Collected data:

Lemma get_or_zeros_default (kwargs : gmap string (list float)) (key : string)
    (k : Z) (v : list float) :
  Py.get_or kwargs key (Py.numpy_zeros k) = Ok v → kwargs !! key = None →
  0 ≤ k ∧ v = replicate (Z.to_nat k) 0%float.
Proof.
  intros Hv Hw.
  destruct (get_or_zeros_cases kwargs key k) as [(v' & Hv' & Hd)|(Hr & _)];
    [|congruence].
  rewrite Hw in Hd. destruct Hd as [[Hk _] ->]. split; [done|congruence].
Qed.

Lemma get_or_bound_default (kwargs : gmap string (list float)) (key : string)
    (a : float) (k : Z) (v : list float) :
  Py.get_or kwargs key (Py.scale a <$> Py.numpy_ones k) = Ok v →
  kwargs !! key = None →
  0 ≤ k ∧ v = replicate (Z.to_nat k) (a * 1)%float.
Proof.
  intros Hv Hw.
  destruct (get_or_bound_cases kwargs key a k) as [(v' & Hv' & Hd)|(Hr & _)];
    [|congruence].
  rewrite Hw in Hd. destruct Hd as [[Hk _] ->]. split; [done|congruence].
Qed.

(** A vector passed in [kwargs] is stored as it is, whatever its length:
    [x0] and [pi0] are never measured, and of the bound vectors only the
    entries below the dimension are read. *)
Theorem supplied_vectors_stored (n m : Z) (name : string)
    (kwargs : gmap string (list float)) (self : NLPModel.t) :
  NLPModel.__init__ n m name kwargs = Ok self →
  (∀ v, kwargs !! "x0" = Some v → NLPModel.x0 self = v) ∧
  (∀ v, kwargs !! "pi0" = Some v → NLPModel.pi0 self = v) ∧
  (∀ v, kwargs !! "Lvar" = Some v → NLPModel.Lvar self = v) ∧
  (∀ v, kwargs !! "Uvar" = Some v → NLPModel.Uvar self = v) ∧
  (∀ v, kwargs !! "Lcon" = Some v → NLPModel.Lcon self = v) ∧
  (∀ v, kwargs !! "Ucon" = Some v → NLPModel.Ucon self = v).
Proof.
  intros (H1 & H2 & H3 & H4 & H5 & H6)%init_vectors.
  repeat split; intros v Hv; eapply get_or_supplied; eauto.
Qed.

Lemma supplied_vectors_stored_witness :
  ∃ self, NLPModel.__init__ 0 0 "odd" lengths_kwargs = Ok self ∧
    NLPModel.x0 self = [1; 2; 3]%float ∧
    NLPModel.Lcon self = [4; 5]%float.
Proof.
  eexists. split; [reflexivity|].
  destruct (supplied_vectors_stored 0 0 "odd" lengths_kwargs _ eq_refl)
    as (Hx0 & _ & _ & _ & HLcon & _).
  split; [exact (Hx0 _ eq_refl) | exact (HLcon _ eq_refl)].
Defined.

(** A vector that is absent from [kwargs] gets its default, for every [n]
    and [m]: [n] (resp. [m]) zeros for [x0] (resp. [pi0]), [-1e20] throughout
    for the lower bounds and [1e20] throughout for the upper bounds; the
    dimension that sizes a default is then non-negative. *)
Theorem default_vectors (n m : Z) (name : string)
    (kwargs : gmap string (list float)) (self : NLPModel.t) :
  NLPModel.__init__ n m name kwargs = Ok self →
  (kwargs !! "x0" = None →
     0 ≤ n ∧ NLPModel.x0 self = replicate (Z.to_nat n) 0%float) ∧
  (kwargs !! "pi0" = None →
     0 ≤ m ∧ NLPModel.pi0 self = replicate (Z.to_nat m) 0%float) ∧
  (kwargs !! "Lvar" = None →
     0 ≤ n ∧ NLPModel.Lvar self = replicate (Z.to_nat n) (-1e+20)%float) ∧
  (kwargs !! "Uvar" = None →
     0 ≤ n ∧ NLPModel.Uvar self = replicate (Z.to_nat n) 1e+20%float) ∧
  (kwargs !! "Lcon" = None →
     0 ≤ m ∧ NLPModel.Lcon self = replicate (Z.to_nat m) (-1e+20)%float) ∧
  (kwargs !! "Ucon" = None →
     0 ≤ m ∧ NLPModel.Ucon self = replicate (Z.to_nat m) 1e+20%float).
Proof.
  intros (H1 & H2 & H3 & H4 & H5 & H6)%init_vectors.
  split; [exact (get_or_zeros_default _ _ _ _ H1)|].
  split; [exact (get_or_zeros_default _ _ _ _ H2)|].
  split; [exact (get_or_bound_default _ _ _ _ _ H3)|].
  split; [exact (get_or_bound_default _ _ _ _ _ H4)|].
  split; [exact (get_or_bound_default _ _ _ _ _ H5)|].
  exact (get_or_bound_default _ _ _ _ _ H6).
Qed.
(** * Portfolio Monte Carlo simulator: a shallow embedding and its properties

    The development follows [portfolio_monte_carlo.py].  The program is a
    Python script: a handful of module-level parameters, two functions
    ([get_yearly_returns], [growth_probability]) and a module-level
    simulation loop that fills the list [data].

    Numbers.  Every quantity the script computes with is a Python [float]
    (IEEE 754 binary64) or an [int] that is converted to one as soon as it
    meets a float.  The embedding is written once, over an interface
    [Arith] of the operations the script uses, and the interface has two
    instances:
    - [F64], Rocq's primitive binary64 floats, which round exactly as
      Python's floats do: this is the arithmetic the program runs on;
    - [Exact], the canonical rationals [Qc]: arithmetic without rounding,
      the reading under which the algebraic identities of the specification
      are meant.

    Failure.  A Python exception is a value [Raise e] of the result type
    [Res]; the module-level loop is a state-and-error computation over the
    script's variables, and the state survives a failure, as the variables
    of an interrupted script do.

    Libraries.  The script calls pandas, the [random] and [statistics]
    modules and matplotlib.  [pct_change] and [random.choice] are embedded
    as they compute; [float ** int], the selections of the random generator
    and the plots are parameters of the script. *)

From Stdlib Require Import List ZArith QArith Qcanon PrimFloat Uint63 String Lia Bool Arith.
From stdpp Require Import gmap strings.
Import ListNotations.
Lemma repeated_label_keeps_last_witness :
  exists st,
    parseSections
      (join [nl] [ js "WEAR: Heavy coat"; js "and a scarf";
                   js "wear: Light jacket"; js "sandals";
                   js "EAT: Soup"; js "bread" ]) = Ok st
    /\ sections st !! js "WEAR" = Some [js "Light jacket"; js "sandals"].
Proof.
  destruct (repeated_label_keeps_last
              (join [nl] [ js "WEAR: Heavy coat"; js "and a scarf";
                           js "wear: Light jacket"; js "sandals";
                           js "EAT: Soup"; js "bread" ])
              [js "WEAR: Heavy coat"; js "and a scarf"]
              [js "sandals"; js "EAT: Soup"; js "bread"]
              (js "wear: Light jacket") (js "WEAR") (js "Light jacket"))
    as (st & Hst & Hk & _).
  - reflexivity.
  - reflexivity.
  - repeat constructor; intros r'; vm_compute; discriminate.
  - exists st. split; [exact Hst | exact Hk].
Defined.

(** A repeated label line with nothing after the colon empties the section. *)
Example repeated_label_resets :
  exists st,
    parseSections (join [nl] [js "EAT: Soup"; js "bread"; js "EAT:"]) = Ok st
    /\ sections st !! js "EAT" = Some [].
Proof. eexists. split; [reflexivity|]. by vm_compute. Qed.

(** The place pattern on a few lines: the lazy name stops at the first
    dash that lets the rest match, an en dash separates as well, emphasis
    stars are removed, a line without a dash is all name, and a bare
    number is dropped. *)
Example parsePlace_first_dash :
  parsePlace (js "1. A-B - C") = Some {| name := js "A"; desc := js "B - C" |}.
Proof. reflexivity. Qed.

Example parsePlace_en_dash :
  parsePlace (js "2. **Louvre** " ++ [enDash] ++ js " Art museum")
  = Some {| name := js "Louvre"; desc := js "Art museum" |}.
Proof. reflexivity. Qed.

Example parsePlace_name_only :
  parsePlace (js "3. Montmartre") = Some {| name := js "Montmartre"; desc := [] |}.
Proof. reflexivity. Qed.

Example parsePlace_dropped : parsePlace (js "4. **") = None.
Proof. reflexivity. Qed.

(** Lines that end in a carriage return parse to the same document. *)
Example advice_sample_crlf :
  parseAdvice (join [13; nl] (split nl adviceSample)) = Ok adviceSampleDocument.
Proof. by vm_compute. Qed.

(** An ALERT that is a real warning is displayed. *)
Example advice_alert_displayed :
  snd <$> (match renderTravelAdvice (js "ALERT: Carry water.") with
           | Ok r => Some r
           | Throw _ => None
           end)
  = Some [ {| icon := IconAlert; text := js "Carry water." |} ].
Proof. by vm_compute. Qed.

(** ** Comparison verdict *)

Lemma replaceNewlines_no_newline (s : jsstring) :
  nl ∉ s -> replaceNewlines s = s.
Proof.
  unfold replaceNewlines. induction s as [|c s IH]; simpl; [done|].
  intros Hn. apply not_elem_of_cons in Hn as [Hc Hs].
  destruct (N.eqb_spec c nl) as [->|_]; [done|].
  simpl. by rewrite IH.
Qed.

(** A pattern that begins with a literal finds nothing in a text in which
    the literal does not occur. *)
Lemma exec_literal_absent (w : jsstring) (pat : list atom) (s : jsstring) :
  ~ contains w s -> exec (Lit w :: pat) s = None.
Proof.
  assert (Hrun : forall s, ~ contains w s -> run (Lit w :: pat) init s = None).
  { intros s0 Hn. unfold Lit. rewrite run_Alt.
    destruct (tryAlts _ false [w] s0) as [r|] eqn:E; [|done].
    apply tryAlts_inv in E as (w' & s' & Hw & Hp & _).
    apply list_elem_of_singleton in Hw as ->.
    apply stripPrefix_exact in Hp. destruct Hn. by exists [], s'. }
  induction s as [|c s IH]; intros Hn.
  - rewrite exec_nil, (Hrun _ Hn). done.
  - rewrite exec_cons, (Hrun _ Hn). apply IH.
    intros (pre & post & ->). apply Hn. by exists (c :: pre), post.
Qed.

Lemma winnerOf_without_label (raw : jsstring) :
  ~ contains (js "WINNER:") raw -> winnerOf raw = [].
Proof.
  intros H. unfold winnerOf, field, winRe.
  by rewrite (exec_literal_absent _ _ _ H).
Qed.

(** C9: when the WINNER label does not resolve to a non-empty string,
    [renderVerdict] shows the complete raw text (its newlines turned into
    line breaks) and none of the parsed fields; when it does resolve, the
    structured view with comparison, winner and reason is shown. *)
Theorem verdict_raw_fallback (raw nameA nameB : jsstring) :
  (winnerOf raw = [] ->
   renderVerdict raw nameA nameB = RawText (replaceNewlines raw))
  /\ (winnerOf raw <> [] ->
      renderVerdict raw nameA nameB
      = Structured (comparisonOf raw) (winnerOf raw) (reasonOf raw)).
Proof.
  unfold renderVerdict. split; intros H.
  - by rewrite H.
  - destruct (winnerOf raw); [done|reflexivity].
Qed.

TASK STATEMENT :: Write down again, exactly as given, only the lines above that fall from the line with "nl ∉ s -> replaceNewlines s = s." to the line with "Lemma exec_literal_absent (w", inclusive.

ANSWER SPACE ::
  nl ∉ s -> replaceNewlines s = s.
Proof.
  unfold replaceNewlines. induction s as [|c s IH]; simpl; [done|].
  intros Hn. apply not_elem_of_cons in Hn as [Hc Hs].
  destruct (N.eqb_spec c nl) as [->|_]; [done|].
  simpl. by rewrite IH.
Qed.

(** A pattern that begins with a literal finds nothing in a text in which
    the literal does not occur. *)
Lemma exec_literal_absent (w : jsstring) (pat : list atom) (s : jsstring) :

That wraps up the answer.